Escursionista recuperato a oltre duemila metri di quota

L'uomo ha perso aderenza dal terreno poggiando il piede su un sasso sdrucciolevole e finendo violentemente su una roccia

| Gianandrea Rorato |

| Gianandrea Rorato |

foto d'archivio

TARVISIO (UDINE) - Un escursionista austriaco del 1965 si è procurato una probabile frattura ad una gamba mentre risaliva da Forcella Lavinal dell'Orso verso il sentiero Ceria Merlone.

L'uomo ha perso aderenza dal terreno a quota 2200 metri poggiando il piede su un sasso sdrucciolevole e impattando su una roccia: il compagno di gita ha chiamato il Nue112.
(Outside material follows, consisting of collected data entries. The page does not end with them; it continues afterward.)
(** X8: a technology whose lowercase spelling is a key of the question
    bank is served from the entry of that key, also when an earlier key of
    the bank contains it (java is served from java, not from javascript):
    the question is the one of the tier of the question number at position
    [(question_number - 1) mod 3]. *)
Theorem exact_key_is_served_first
    (prompt technology : string) (question_number : Z)
    (entry : list (string * list string)) :
  Gen.assoc (lower technology) Gen.tech_questions = Some entry ->
  exists q,
    Gen._generate_with_simple_ai prompt technology question_number = Ok (Some q)
    /\ served_from entry question_number q.
Proof.
  intros Hassoc.
  destruct (entry_question entry question_number (assoc_tiers _ _ Hassoc))
    as (q & Hserved & Hne & Hrot).
  exists q. split; [|exact Hserved].
  unfold Gen._generate_with_simple_ai. cbv zeta. rewrite Hassoc, Hne, Hrot. reflexivity.
Qed.

Lemma exact_key_is_served_first_witness :
  exists q,
    Gen._generate_with_simple_ai "" "Java" 3 = Ok (Some q)
    /\ served_from (default [] (Gen.assoc "java" Gen.tech_questions)) 3 q.
Proof.
  apply (exact_key_is_served_first "" "Java" 3). vm_compute. reflexivity.
Defined.

(** X9: a technology in ASCII characters whose lowercase spelling is no key
    of the bank is served from the first key, in the order of the bank, that
    is contained in the spelling or contains it: the partial matching takes
    the first overlap, not the best one, so that Go is served from
    mongodb. *)
Theorem first_overlapping_key_is_served
    (prompt technology : string) (question_number : Z)
    (pre post : list (string * list (string * list string)))
    (key : string) (entry : list (string * list string)) :
  ascii_text technology ->
  Gen.tech_questions = pre ++ (key, entry) :: post ->
  Gen.assoc (lower technology) Gen.tech_questions = None ->
  Forall (fun item => overlaps (fst item) (lower technology) = false) pre ->
  overlaps key (lower technology) = true ->
  exists q,
    Gen._generate_with_simple_ai prompt technology question_number = Ok (Some q)
    /\ served_from entry question_number q.
Proof.
  intros _ Hbank Hassoc Hpre Hkey.
  assert (three_tiers entry) as Htiers.
  { pose proof tech_questions_tiers as Hall. rewrite Hbank in Hall.
    apply Forall_app in Hall as [_ Hall]. apply Forall_cons in Hall as [Hall _].
    exact Hall. }
  destruct (entry_question entry question_number Htiers) as (q & Hserved & Hne & Hrot).
  exists q. split; [|exact Hserved].
  unfold Gen._generate_with_simple_ai. cbv zeta. rewrite Hassoc.
  rewrite Hbank at 1.
  rewrite (partial_match_first _ _ _ pre key entry post Hpre Hkey Hne), Hrot.
  reflexivity.
Qed.
(** * Watch-progress store: a shallow embedding of
      [backend/src/services/storage.service.ts] and of the routes of
      [backend/src/index.ts] that call it.

    The service keeps two JavaScript [Map]s (pending samples and committed
    progress), writes both to two JSON files after every mutation and folds
    the pending samples into the committed table in [processCronJob].

    Modelling choices, all taken from the source:
    - a JS [number] is [NaN], one of the two infinities or a finite value;
      finite values are rationals (every double is one) and the code only
      compares and copies numbers, so no rounding is involved; the two
      zeros are not told apart;
    - a JS [Map] is an insertion-ordered association list with unique keys:
      [processCronJob] iterates the queue in insertion order;
    - the clock, the random generator, the JSON codec, the faults of the
      file system, the number of arguments that the engine lets a call
      take and the framework's check of a number in a request body are an
      environment [Env]; the methods are written in a state-and-exception
      monad over the [World]. *)

From Stdlib Require Import String Ascii List Bool Arith NArith QArith Lia.
Import ListNotations.
Close Scope Q_scope.
Local Open Scope string_scope.
Local Open Scope list_scope.

(** ** JavaScript numbers *)

Module JsNumber.

Inductive number : Type :=
| NaN
| NegInfinity
| Finite (q : Q)
| PosInfinity.

Definition Qlt_bool (x y : Q) : bool := negb (Qle_bool y x).

(** [gt a b] is the JS expression [a > b]. *)
Definition gt (a b : number) : bool :=
  match a, b with
  | NaN, _ | _, NaN => false
  | NegInfinity, _ => false
  | _, PosInfinity => false
  | Finite p, Finite q => Qlt_bool q p
  | Finite _, NegInfinity => true
  | PosInfinity, _ => true
  end.

(** [lt a b] is [a < b], that is [b > a]. *)
Definition lt (a b : number) : bool := gt b a.

(** [Math.max(...xs)]: starts from [-Infinity], answers [NaN] as soon as
    one argument is [NaN], otherwise keeps the greatest argument. *)
Fixpoint Math_max_from (highest : number) (xs : list number) : number :=
  match xs with
  | [] => highest
  | NaN :: _ => NaN
  | x :: rest => Math_max_from (if gt x highest then x else highest) rest
  end.

Definition Math_max (xs : list number) : number :=
  Math_max_from NegInfinity xs.

(** [x || 0] on a number: [0] and [NaN] are falsy. *)
Definition or_zero (x : number) : number :=
  match x with
  | NaN => Finite 0%Q
  | Finite q => if Qeq_bool q 0%Q then Finite 0%Q else Finite q
  | _ => x
  end.

Definition is_finite (x : number) : bool :=
  match x with Finite _ => true | _ => false end.

(** [x >= 0] *)
Definition nonneg (x : number) : bool :=
  match x with
  | Finite q => Qle_bool 0%Q q
  | PosInfinity => true
  | _ => false
  end.

End JsNumber.
Import JsNumber.

(** ** JavaScript [Map] with string keys *)

Module JsMap.
(** ** [Task::Awaiter] *)

(** The awaiter holds a reference to the [m_handle] of the awaited [Task];
    the functions below take that [Task]. *)
Definition await_ready (t : Task) : bool := false.

(** [await_suspend(parent)] *)
Definition await_suspend (t : Task) (parent : PromiseHandle) (σ : gmap nat Frame)
  : option (gmap nat Frame) :=
  p ← parent;
  fp ← σ !! p;
  let pp := promise fp in
  let σ1 := <[p := set_promise fp {| m_done := m_done pp; m_data := m_data pp;
                                     m_next := m_handle t; m_previous := m_previous pp |}]> σ in
  c ← m_handle t;
  fc ← σ1 !! c;
  let pc := promise fc in
  Some (<[c := set_promise fc {| m_done := m_done pc; m_data := m_data pc;
                                 m_next := m_next pc; m_previous := parent |}]> σ1).

(** [await_resume()] *)
Definition await_resume (t : Task) (σ : gmap nat Frame) : option Result :=
  c ← m_handle t;
  fc ← σ !! c;
  Some (Result_ctor (m_data (promise fc))).

(** [~Awaiter()]: writes [nullptr] through the reference. *)
Definition Awaiter_dtor (t : Task) : Task := MkTask None.

(** ** Running a frame *)

(** The frame at [a] executes [c] up to its next suspension point. At an
    await the protocol of the language applies: [await_ready] is asked, and
    only when it answers false [await_suspend] runs and the frame stops;
    [await_resume] and the destructors of the temporaries run when the frame
    goes on. [yield_value] and [final_suspend] return [std::suspend_always],
    so the frame stops there. *)
Fixpoint run (a : nat) (c : coro) (σ : gmap nat Frame) : option (gmap nat Frame) :=
  match c with
  | co_yield_ k =>
      f ← σ !! a;
      Some (<[a := MkFrame (yield_value a (promise f)) (Suspended k)]> σ)
  | co_await_ child k =>
      let '(t, σ1) := call child σ in
      if await_ready t then
        r ← await_resume t σ1;
        '(_, σ2) ← Task_dtor (Awaiter_dtor t) σ1;
        run a (k r) σ2
      else
        σ2 ← await_suspend t (Some a) σ1;
        f ← σ2 !! a;
        Some (<[a := MkFrame (promise f) (Awaiting t k)]> σ2)
  | co_return_ T v =>
      f ← σ !! a;
      Some (<[a := MkFrame (final_suspend (return_value T v (promise f))) Finished]> σ)
  | co_undefined => None
  end.
(** * Rejection sampler for the truncated Gaussian: embedding and properties

    Shallow embedding of [scripts/truncated_gaussian_sampler.py] and
    [scripts/MonteCarloSampler.py].

    Numbers.  Python floats are read as exact real numbers ([R]): rounding,
    overflow and NaN are outside this model, and so is the [OverflowError]
    that [**] and [math.exp] raise when a result leaves the range of a
    double (in [err] from about [|x| > 17], in [Phi] from about
    [|c| > 24]).  Statements about the absence of exceptions are therefore
    made on bounded ranges of the inputs, inside which no such overflow
    occurs.  The operations that fail in exact arithmetic keep their
    failure: [math.log] of a non-positive number and [math.sqrt] of a
    negative number raise [ValueError], and [/] by zero raises
    [ZeroDivisionError].  A name that the module never binds raises
    [NameError] when it is read.  Python integers are [nat] where the code
    only counts ([i] in [range(125)], factorials) and [Z] for the requested
    sample count [n], which the code never checks for sign.

    Randomness.  [np.random.uniform()] reads a global generator.  The state
    of that generator is the list of the values it is going to return (the
    tape); a draw pops the head.  A finite tape plays the role of fuel: a
    run that needs more draws than the tape holds ends as [Starved]. *)

From Stdlib Require Import Reals Lra Lia List ZArith.
Import ListNotations.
Sul posto è stato inviato l'elisoccorso regionale mentre le squadre di terra facevano campo base a Sella Nevea assieme ai soccorritori della Guardia di Finanza. La copertura nuvolosa non ha consentito una immediata individuazione del ferito ma è stato grazie al controllo a distanza e dell'elicottero e della posizione degli escursionisti individuata dalla Sores che proprio le.squadre di terra hanno potuto guidare l'elicottero sopra la.verticale del.punto in cui si trovavano i due.

Bucate le nuvole il tecnico verricellista ha calato medico e tecnico si elisoccorso del Soccorso alpino con una verricellata di circa 20 metri accanto al ferito quest'ultimo è stato stabilizzato e poi issato a bordo con il pannolone per poi essere affidato all'ambulanza che attendeva a Sella Nevea.